Pick out the lines below that contain the string "repeat" and copy them all.

○ ○ ○ ○ ○

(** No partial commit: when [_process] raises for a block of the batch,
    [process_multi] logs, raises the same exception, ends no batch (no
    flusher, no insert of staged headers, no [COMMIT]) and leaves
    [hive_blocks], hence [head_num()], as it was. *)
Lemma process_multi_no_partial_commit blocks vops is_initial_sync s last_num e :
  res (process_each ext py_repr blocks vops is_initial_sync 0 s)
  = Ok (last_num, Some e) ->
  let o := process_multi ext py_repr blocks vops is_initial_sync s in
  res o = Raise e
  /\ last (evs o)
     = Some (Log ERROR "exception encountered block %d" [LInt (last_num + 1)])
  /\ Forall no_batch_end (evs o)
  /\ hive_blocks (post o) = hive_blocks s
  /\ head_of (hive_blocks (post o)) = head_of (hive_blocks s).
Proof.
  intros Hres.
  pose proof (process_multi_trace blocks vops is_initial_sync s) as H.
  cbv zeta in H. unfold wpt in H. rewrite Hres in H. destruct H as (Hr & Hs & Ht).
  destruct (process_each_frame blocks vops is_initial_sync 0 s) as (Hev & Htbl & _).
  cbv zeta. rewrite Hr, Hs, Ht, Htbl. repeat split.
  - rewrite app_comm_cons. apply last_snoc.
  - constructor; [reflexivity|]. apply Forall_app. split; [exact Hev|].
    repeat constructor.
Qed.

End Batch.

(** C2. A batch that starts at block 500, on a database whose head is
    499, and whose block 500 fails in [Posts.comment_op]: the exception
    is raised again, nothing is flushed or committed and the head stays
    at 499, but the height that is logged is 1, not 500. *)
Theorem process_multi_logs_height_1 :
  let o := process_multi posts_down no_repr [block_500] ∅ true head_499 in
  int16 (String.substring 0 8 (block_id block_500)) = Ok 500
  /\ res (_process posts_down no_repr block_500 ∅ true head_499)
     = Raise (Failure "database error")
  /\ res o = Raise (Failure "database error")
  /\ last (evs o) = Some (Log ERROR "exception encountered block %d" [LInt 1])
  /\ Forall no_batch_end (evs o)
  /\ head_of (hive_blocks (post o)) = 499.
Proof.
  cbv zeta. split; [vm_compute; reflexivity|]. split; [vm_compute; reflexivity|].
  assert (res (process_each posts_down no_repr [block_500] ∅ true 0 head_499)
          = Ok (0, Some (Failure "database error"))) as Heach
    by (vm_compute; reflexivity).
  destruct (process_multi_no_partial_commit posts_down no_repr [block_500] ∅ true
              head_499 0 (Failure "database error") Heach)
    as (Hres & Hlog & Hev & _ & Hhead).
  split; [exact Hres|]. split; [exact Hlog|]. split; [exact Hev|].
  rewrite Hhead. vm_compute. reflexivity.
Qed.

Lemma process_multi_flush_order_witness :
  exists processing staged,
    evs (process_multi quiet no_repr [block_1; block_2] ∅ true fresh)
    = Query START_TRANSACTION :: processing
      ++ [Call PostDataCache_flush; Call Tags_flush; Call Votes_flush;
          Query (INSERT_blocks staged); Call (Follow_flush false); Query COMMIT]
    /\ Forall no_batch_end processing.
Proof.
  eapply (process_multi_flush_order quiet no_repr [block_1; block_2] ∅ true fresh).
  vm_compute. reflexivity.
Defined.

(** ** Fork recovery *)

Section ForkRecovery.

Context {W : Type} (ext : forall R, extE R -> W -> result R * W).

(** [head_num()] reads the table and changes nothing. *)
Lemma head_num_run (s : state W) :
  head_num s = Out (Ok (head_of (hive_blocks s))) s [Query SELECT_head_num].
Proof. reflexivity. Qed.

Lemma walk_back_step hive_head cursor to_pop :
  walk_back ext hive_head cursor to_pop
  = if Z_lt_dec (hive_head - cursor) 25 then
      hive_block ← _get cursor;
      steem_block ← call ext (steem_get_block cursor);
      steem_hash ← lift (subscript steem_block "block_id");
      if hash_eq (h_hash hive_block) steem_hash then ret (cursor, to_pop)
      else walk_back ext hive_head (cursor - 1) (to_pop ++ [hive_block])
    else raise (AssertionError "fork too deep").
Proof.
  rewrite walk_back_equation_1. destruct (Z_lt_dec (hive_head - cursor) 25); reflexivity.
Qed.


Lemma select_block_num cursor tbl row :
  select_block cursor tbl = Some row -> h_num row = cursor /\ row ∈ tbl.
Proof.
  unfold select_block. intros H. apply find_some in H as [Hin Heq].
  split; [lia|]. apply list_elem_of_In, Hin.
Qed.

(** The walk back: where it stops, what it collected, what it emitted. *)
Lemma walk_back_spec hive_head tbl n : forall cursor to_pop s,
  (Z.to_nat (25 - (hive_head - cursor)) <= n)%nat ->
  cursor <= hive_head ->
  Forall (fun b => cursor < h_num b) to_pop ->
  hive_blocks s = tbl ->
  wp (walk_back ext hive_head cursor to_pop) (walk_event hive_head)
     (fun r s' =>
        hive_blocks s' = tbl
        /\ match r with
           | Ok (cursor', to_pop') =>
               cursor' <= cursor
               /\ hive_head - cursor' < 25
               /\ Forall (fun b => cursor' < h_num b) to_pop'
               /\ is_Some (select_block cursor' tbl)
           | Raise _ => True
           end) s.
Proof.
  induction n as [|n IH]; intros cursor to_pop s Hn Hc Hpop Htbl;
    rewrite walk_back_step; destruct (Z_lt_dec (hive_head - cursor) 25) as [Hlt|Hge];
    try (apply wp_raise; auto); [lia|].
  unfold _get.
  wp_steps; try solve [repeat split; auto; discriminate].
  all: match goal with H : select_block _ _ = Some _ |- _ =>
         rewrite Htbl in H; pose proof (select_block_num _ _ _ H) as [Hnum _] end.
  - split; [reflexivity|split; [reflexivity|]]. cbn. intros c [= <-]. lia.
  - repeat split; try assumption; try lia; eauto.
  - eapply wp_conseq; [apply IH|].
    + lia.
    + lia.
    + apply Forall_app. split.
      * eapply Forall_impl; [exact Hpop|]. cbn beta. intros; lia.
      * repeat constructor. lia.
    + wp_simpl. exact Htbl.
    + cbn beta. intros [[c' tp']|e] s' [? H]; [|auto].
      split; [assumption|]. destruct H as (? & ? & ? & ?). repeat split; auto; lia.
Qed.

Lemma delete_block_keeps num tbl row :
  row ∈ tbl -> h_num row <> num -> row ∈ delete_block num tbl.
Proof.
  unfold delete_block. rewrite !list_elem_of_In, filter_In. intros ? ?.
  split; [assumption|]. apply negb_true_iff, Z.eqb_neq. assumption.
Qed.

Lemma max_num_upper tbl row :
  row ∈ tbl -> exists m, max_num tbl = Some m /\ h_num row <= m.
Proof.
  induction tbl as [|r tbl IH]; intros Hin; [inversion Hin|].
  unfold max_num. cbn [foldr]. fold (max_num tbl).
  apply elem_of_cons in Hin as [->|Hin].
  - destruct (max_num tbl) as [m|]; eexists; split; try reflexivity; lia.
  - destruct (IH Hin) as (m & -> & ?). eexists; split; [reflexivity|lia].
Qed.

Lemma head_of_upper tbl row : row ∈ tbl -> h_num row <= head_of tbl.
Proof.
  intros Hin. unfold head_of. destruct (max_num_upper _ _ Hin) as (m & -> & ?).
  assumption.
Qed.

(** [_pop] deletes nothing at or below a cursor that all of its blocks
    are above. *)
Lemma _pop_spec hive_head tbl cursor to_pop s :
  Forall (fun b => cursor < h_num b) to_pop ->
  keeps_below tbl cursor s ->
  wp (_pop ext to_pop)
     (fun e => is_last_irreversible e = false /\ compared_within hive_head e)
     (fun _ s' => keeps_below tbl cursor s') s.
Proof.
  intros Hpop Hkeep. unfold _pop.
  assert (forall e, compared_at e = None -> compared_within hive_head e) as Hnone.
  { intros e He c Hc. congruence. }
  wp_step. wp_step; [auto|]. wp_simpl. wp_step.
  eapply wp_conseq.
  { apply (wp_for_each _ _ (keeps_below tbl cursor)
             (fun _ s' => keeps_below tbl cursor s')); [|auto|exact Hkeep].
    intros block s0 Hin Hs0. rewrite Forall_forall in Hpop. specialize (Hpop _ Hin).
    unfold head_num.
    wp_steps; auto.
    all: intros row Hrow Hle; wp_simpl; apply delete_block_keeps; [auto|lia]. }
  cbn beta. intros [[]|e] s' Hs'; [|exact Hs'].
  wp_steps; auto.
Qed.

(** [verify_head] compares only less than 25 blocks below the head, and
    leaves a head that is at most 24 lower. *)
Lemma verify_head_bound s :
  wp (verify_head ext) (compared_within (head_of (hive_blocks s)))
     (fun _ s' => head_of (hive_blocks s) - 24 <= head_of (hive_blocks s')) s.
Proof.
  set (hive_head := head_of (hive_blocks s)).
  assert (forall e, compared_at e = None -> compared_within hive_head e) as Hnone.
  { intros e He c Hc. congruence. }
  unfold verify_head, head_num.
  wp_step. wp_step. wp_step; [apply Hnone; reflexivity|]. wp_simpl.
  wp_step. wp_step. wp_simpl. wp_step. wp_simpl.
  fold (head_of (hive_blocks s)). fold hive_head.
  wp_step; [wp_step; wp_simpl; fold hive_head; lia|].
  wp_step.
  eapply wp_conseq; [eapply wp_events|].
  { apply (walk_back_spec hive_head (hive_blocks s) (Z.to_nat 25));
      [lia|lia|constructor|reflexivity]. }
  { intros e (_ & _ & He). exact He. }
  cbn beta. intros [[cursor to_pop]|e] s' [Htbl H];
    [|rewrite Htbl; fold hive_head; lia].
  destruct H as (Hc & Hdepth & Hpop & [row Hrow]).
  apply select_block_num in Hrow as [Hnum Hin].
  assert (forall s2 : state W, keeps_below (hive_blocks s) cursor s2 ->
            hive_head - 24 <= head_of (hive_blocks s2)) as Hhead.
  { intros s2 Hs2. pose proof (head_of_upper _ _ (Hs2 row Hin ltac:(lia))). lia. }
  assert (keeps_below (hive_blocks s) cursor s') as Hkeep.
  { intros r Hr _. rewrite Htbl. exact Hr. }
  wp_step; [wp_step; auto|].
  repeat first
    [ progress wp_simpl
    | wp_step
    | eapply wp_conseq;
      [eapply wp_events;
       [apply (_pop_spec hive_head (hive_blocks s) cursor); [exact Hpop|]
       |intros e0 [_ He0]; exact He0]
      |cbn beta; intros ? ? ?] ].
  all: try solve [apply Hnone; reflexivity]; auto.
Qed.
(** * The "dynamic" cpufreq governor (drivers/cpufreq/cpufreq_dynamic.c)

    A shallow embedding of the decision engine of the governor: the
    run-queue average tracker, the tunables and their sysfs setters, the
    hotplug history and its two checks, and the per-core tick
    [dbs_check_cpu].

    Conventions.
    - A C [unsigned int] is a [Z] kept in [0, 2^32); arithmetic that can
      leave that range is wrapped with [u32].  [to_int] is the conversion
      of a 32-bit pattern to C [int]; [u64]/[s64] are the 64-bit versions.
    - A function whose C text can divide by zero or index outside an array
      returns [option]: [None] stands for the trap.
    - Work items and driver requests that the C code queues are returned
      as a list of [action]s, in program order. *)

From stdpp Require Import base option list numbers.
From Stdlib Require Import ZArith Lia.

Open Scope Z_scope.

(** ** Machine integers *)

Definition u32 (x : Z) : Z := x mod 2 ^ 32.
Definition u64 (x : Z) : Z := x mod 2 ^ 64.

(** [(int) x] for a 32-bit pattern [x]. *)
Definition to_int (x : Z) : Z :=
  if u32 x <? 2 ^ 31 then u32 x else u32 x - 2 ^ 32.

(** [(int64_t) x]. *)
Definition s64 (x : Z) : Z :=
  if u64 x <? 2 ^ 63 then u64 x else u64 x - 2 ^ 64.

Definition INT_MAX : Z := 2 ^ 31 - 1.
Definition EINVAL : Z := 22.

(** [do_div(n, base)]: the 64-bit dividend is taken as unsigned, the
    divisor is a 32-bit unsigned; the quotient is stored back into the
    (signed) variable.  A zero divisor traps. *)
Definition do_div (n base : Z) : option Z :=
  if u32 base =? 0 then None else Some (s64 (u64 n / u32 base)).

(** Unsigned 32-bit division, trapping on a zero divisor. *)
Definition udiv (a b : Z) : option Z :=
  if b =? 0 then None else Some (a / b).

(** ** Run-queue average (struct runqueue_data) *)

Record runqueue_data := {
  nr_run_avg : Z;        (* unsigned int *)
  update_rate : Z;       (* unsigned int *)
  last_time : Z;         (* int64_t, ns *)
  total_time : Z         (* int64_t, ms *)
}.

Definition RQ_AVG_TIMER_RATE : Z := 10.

○ ○ ○ ○ ○

### RESULT
  cbv zeta. rewrite Hr, Hs, Ht, Htbl. repeat split.
    repeat constructor.
  wp_steps; try solve [repeat split; auto; discriminate].
  - repeat split; try assumption; try lia; eauto.
      * repeat constructor. lia.
      split; [assumption|]. destruct H as (? & ? & ? & ?). repeat split; auto; lia.
  repeat first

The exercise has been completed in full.